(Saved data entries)

--------------------------------

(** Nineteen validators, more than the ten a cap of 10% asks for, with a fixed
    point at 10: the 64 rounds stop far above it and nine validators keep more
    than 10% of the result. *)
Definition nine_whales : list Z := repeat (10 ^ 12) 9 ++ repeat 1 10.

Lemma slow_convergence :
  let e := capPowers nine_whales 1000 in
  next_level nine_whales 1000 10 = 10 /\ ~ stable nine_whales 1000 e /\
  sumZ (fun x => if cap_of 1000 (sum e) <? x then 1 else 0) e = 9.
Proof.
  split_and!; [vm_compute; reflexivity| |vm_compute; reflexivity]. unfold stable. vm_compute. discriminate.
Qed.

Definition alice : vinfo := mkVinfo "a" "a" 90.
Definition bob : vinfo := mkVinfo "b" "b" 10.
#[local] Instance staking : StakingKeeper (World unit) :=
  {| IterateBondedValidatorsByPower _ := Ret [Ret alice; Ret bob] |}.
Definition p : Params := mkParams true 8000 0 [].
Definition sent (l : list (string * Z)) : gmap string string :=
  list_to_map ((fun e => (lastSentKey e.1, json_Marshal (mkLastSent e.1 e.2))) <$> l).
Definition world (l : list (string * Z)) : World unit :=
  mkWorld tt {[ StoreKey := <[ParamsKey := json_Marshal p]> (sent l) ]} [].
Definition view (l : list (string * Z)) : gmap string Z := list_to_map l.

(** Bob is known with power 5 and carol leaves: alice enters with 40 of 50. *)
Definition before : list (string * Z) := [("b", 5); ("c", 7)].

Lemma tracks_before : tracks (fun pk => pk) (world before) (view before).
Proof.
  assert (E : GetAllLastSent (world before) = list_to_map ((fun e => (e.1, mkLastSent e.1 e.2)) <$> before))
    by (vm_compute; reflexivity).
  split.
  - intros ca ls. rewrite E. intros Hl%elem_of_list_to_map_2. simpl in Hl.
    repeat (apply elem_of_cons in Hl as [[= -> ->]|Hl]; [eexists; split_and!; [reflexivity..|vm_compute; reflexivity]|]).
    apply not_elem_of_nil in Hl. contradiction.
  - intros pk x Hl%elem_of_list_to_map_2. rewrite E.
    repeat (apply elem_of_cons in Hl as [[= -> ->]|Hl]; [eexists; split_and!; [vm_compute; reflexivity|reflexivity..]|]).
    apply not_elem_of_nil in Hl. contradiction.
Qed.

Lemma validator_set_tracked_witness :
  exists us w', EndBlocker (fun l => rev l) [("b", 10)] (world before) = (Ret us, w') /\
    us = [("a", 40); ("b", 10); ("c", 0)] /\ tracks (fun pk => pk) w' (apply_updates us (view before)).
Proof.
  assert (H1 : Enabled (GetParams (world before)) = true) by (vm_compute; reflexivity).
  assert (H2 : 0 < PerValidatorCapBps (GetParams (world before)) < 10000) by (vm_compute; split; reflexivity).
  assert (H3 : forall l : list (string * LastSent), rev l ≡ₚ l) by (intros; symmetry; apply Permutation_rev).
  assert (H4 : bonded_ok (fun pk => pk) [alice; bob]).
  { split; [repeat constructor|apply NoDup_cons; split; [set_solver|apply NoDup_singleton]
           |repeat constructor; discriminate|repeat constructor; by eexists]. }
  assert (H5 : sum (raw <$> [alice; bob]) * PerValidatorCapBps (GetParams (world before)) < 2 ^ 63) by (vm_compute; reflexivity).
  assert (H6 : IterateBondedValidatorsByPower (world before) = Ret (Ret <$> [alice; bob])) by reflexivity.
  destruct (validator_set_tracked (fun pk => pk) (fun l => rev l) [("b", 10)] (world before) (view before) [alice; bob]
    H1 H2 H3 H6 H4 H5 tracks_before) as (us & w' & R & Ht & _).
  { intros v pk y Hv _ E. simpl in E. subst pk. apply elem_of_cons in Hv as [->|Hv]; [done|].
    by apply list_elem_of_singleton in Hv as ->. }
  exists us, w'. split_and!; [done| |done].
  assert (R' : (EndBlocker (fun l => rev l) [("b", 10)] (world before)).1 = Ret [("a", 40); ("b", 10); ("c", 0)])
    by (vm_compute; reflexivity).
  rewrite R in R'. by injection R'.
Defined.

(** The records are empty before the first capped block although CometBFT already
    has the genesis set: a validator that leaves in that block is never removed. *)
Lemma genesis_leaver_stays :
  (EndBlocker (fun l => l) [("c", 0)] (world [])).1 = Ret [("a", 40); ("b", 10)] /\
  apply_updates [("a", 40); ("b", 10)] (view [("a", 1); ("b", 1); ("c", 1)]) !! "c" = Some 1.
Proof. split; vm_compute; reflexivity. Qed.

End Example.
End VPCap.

--------------------------------

=== EXERCISE INSTRUCTIONS ===
Across the entries above, tally every line that includes the string "PerValidatorCapBps", then state only the count.

=== EXERCISE SOLUTION ===
2